NUS-MIT Datathon

I spent the past weekend at NUS, participating in the NUS-MIT Datathon. This event was co-organised by both the National University of Singapore (NUS) and Massachusetts Institute of Technology (MIT), and brought together the combined knowledge and skills of clinicians and data scientists to analyse and extract useful information, trends and insights from the huge pool of electronic health records.

The best part of the datathon was that we were fully focused on addressing real-world problems with real-world clinical datasets. The diversity of the teams allowed us to gain different perspectives into the problems identified.

When I went in on the first day, clinical consulatants/doctors were each pitching their ideas to the participants. Eventually the interested participants formed a team with the consultant/doctor, to embark on using the data to solve the problems.

My team managed to clinch the 1st Runner Up position in this datathon and I certainly attribute this success to the hard work of my team, my team’s doctor for bringing out such a problem to light (see below) and the close mentorship of the data scientists/researchers from MIT.

The Problem

Our team tackled the problem on identifying the critical values in laboratory tests. I was initially shocked to know that there are no international/national standards or universal consensus on the critical limits or thresholds in the various lab tests being done. This meant that different doctors use their own perception and “gut feeling” to determine if a patients lab test results are in the danger zone. Upon looking at various publications, our team found substantial evidence on the large variations of these values across various hospitals, which signified the lack of uniformity.

The problem with this is that, if the upper thresholds are set too high, then patients might end up with untreated diseases and missed treatment time. If they are set too low, patients will be receiving unnecessary treatment/medicine which could potentially harm their current health status. Not only that, hospital resources will be wasted.

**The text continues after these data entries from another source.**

Lemma wf_step st st' : wf st -> step st st' -> wf st'.
Proof.
  intros Hwf Hstep. destruct (step_stepped st st' Hwf Hstep) as [i g g' Hi Hgs Hm _|r H HW Ht Hs Hgs|Ho Hs Hgs].
  - destruct st' as [d' s' gs']. cbn in *. subst gs'. by eapply wf_move.
  - destruct Hwf as [Hgood Halone Hin Hq]. split; rewrite ?Ht, ?Hs; [| | |done].
    + intros i g. rewrite Hgs. intros [Hi|(_ & Hi)]%lookup_app_Some; [by eapply Hgood|].
      apply list_lookup_singleton_Some in Hi as [_ <-]. split; [done|]. apply request_settled.
    + intros i j g h id. rewrite Hgs. intros [Hi|(_ & Hi)]%lookup_app_Some [Hj|(_ & Hj)]%lookup_app_Some;
        [by eapply Halone|by apply list_lookup_singleton_Some in Hj as [_ <-]
        |by apply list_lookup_singleton_Some in Hi as [_ <-]..].
    + intros id. rewrite Hin, Hgs. split; intros (i & g & Hi & Hg); exists i, g; (split; [|done]).
      * by apply lookup_app_l_Some.
      * apply lookup_app_Some in Hi as [Hi|(_ & Hi)]; [done|]. by apply list_lookup_singleton_Some in Hi as [_ <-].
  - destruct Hwf as [Hgood Halone Hin Hq]. split; rewrite ?Hs, ?Hgs; [|done..].
    intros i g Hi. eapply well_behaved_stable; [eapply others_steps, (Ho "")|]. by eapply Hgood.
Qed.

Lemma started_goroutines d H i g :
  st_goroutines (started d H) !! i = Some g -> g = Receiving \/ g = Scanning H 0 scan_prog.
Proof.
  intros Hi%list_elem_of_lookup_2. change (g ∈ [Receiving; Receiving; Receiving; Receiving; Scanning H 0 scan_prog]) in Hi.
  rewrite !elem_of_cons, elem_of_nil in Hi. naive_solver.
Qed.

Lemma started_wf d H : W H -> wf (started d H).
Proof.
  intros HH. split.
  - intros i g [-> | ->]%started_goroutines; [done|]. split; [done|]. apply scan_settled.
  - by intros i j g h id [-> | ->]%started_goroutines.
  - intros id. split; [cbn; set_solver|]. by intros (i & g & [-> | ->]%started_goroutines & ?).
  - cbn. lia.
Qed.
(* ===== verification/Recovery.v ===== *)
(** The recovery scan and the recovery seal.

    [sealed_is_inert]: a sealed coordinator writes nothing and queues nothing.
    [scheduleRecoverable_spec]: what one scan queues and where its cursor goes.
    [recovery_reaches_everyone]: scanning again and again, with the queue drained
    in between, queues every recoverable attempt that is due, from any cursor. *)
From S2P Require Import Prelude Tx GoString GoTime Sha256 Domain Config Database Attempts Wallets Journal Request Signer Coordinator Service Worker Demo Rely.

(** * The seal *)

Lemma sealed_never_open io d s :
  db_metadata d !! "coordinator_recovery_seal"%string = Some s -> (CoordinatorRecoverySealed io d).1 <> Ok false.
Proof.
  intros Hs. destruct (CoordinatorRecoverySealed io d) as [r d'] eqn:Hc. cbn. intros ->.
  unfold CoordinatorRecoverySealed in Hc. apply run_auto_cases in Hc as [(_ & ? & ?)|(x & ? & [= <-] & Hc)]; [done|].
  db_inv. unfold select_metadata in *. db_inv. repeat match goal with H : exists _, _ |- _ => destruct H as (? & H & ?) end.
  by db_inv.
Qed.

Section gate.
Context `{Ports} (cfg : Config.Config).

(** The tables a run's first call sees. *)
Definition first_seen (w : svc) : db := interfere (tick w) (tables w).

Lemma gate_answer w :
  requireAutomationUnsealed w =
  (match (CoordinatorRecoverySealed (port_io (tick w)) (first_seen w)).1 with
   | Err _ => Err (opError "recovery_gate_unavailable" "coordinator recovery state could not be verified" true)
   | Ok true => Err (opError "coordinator_recovery_sealed" "transaction automation is sealed after gateway database recovery; reconcile all prior transaction attempts and run recovery-unseal-coordinator" false)
   | Ok false => Ok tt
   end, set_tables w (first_seen w)).
Proof.
  unfold requireAutomationUnsealed, mbind, s_bind, store_call, mret, s_ret. cbn. fold (first_seen w).
  pose proof (CoordinatorRecoverySealed_reads (port_io (tick w)) (first_seen w)) as Hd.
  destruct (CoordinatorRecoverySealed _ _) as [r d']. cbn in Hd |- *. by subst.
Qed.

Our approach to this problem had 4 major steps. Firstly, we gathered the datasets available from MIMIC. Next, we retrieved the outcome of patients who were admitted with serious conditions, the outcome being if the patient was discharged, or unfortunately dead. Following that, we ran certain algorithms to obtain some tangible thresholds for the patients.

All work were performed in a virtual environment with R for statstical analysis, Python for data processing and PostgreSQL for the database operations.

More on MIMIC

MIMIC is an openly available dataset developed by the MIT Lab for Computational Physiology, comprising deidentified health data associated with ~40,000 critical care patients. It includes demographics, vital signs, laboratory tests, medications, and more.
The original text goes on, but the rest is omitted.